▶ [Collected data]

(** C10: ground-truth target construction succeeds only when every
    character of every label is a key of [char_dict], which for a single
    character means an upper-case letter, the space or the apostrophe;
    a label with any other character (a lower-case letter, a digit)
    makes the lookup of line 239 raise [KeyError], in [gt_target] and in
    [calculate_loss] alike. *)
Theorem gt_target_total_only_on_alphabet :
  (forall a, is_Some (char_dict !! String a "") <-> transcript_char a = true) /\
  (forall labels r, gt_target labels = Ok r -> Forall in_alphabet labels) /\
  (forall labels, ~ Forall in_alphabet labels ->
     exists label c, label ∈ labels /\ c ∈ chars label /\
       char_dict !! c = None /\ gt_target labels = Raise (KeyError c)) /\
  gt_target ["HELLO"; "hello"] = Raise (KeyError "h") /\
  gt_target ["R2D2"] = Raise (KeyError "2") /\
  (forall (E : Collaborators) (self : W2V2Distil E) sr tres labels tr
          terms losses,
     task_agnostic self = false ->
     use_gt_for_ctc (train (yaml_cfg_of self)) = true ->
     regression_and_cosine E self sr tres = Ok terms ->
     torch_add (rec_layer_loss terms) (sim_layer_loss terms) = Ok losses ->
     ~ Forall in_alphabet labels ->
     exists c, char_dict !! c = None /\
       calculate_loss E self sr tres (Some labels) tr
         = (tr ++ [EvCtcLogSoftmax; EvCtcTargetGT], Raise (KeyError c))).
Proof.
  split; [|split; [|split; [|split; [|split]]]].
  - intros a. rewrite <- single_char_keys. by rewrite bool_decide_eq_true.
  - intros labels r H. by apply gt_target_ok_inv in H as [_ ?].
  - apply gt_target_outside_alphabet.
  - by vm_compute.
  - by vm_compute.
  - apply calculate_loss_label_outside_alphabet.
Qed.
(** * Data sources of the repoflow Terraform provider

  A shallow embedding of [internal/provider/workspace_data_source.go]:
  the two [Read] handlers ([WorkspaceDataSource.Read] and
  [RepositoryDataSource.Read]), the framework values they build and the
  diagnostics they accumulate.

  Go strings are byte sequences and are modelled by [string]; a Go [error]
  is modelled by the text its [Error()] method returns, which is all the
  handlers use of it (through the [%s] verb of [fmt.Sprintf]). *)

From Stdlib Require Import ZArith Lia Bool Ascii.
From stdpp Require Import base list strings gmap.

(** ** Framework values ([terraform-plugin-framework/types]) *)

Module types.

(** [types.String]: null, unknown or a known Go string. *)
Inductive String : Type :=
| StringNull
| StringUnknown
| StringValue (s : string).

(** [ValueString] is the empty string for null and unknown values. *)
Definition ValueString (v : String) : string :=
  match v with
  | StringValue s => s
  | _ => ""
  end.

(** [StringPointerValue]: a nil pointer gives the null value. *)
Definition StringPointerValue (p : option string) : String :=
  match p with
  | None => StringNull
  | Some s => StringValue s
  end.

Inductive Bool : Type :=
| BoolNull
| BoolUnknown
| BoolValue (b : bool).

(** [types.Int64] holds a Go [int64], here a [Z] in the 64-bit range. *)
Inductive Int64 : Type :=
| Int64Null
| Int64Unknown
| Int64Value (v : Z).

==

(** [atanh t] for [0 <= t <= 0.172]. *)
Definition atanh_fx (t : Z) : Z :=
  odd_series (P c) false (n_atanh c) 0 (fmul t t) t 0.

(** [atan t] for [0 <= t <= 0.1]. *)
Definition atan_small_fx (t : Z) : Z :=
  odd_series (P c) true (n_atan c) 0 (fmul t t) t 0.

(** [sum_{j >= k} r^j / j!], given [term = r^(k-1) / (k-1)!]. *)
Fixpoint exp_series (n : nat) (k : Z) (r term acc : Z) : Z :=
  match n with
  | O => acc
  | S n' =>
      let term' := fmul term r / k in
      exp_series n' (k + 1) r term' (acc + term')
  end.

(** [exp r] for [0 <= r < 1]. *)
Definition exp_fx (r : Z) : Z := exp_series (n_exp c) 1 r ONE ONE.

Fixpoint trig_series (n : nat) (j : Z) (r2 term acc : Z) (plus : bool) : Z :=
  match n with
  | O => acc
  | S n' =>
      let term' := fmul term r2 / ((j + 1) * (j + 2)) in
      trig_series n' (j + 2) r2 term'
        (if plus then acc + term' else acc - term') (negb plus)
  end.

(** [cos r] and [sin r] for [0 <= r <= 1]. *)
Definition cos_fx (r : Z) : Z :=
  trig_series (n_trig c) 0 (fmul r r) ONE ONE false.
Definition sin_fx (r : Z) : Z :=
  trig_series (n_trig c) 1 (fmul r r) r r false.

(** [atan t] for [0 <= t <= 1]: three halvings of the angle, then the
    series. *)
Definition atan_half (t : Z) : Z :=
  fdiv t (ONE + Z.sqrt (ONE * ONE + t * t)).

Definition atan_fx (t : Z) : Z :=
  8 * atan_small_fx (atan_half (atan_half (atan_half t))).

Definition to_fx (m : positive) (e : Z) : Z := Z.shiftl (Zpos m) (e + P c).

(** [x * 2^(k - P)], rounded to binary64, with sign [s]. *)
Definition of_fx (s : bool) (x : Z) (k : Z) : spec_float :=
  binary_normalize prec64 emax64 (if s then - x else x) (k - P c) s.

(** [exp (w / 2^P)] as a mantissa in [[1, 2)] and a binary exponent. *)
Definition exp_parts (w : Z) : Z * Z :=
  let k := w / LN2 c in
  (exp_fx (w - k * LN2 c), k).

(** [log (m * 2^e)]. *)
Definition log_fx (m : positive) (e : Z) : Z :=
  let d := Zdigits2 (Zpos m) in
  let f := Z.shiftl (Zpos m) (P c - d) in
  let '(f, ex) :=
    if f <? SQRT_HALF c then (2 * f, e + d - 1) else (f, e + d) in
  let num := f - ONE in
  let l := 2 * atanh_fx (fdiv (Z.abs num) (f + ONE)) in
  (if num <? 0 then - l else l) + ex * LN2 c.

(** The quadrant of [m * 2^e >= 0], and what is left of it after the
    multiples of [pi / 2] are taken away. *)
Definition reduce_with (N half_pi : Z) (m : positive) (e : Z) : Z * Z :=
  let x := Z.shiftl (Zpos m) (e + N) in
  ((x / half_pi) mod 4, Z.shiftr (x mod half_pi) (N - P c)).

▶ [Work task] In the data above, how many lines include the word "every"? Answer with the number only.

▶ [Task solution] 2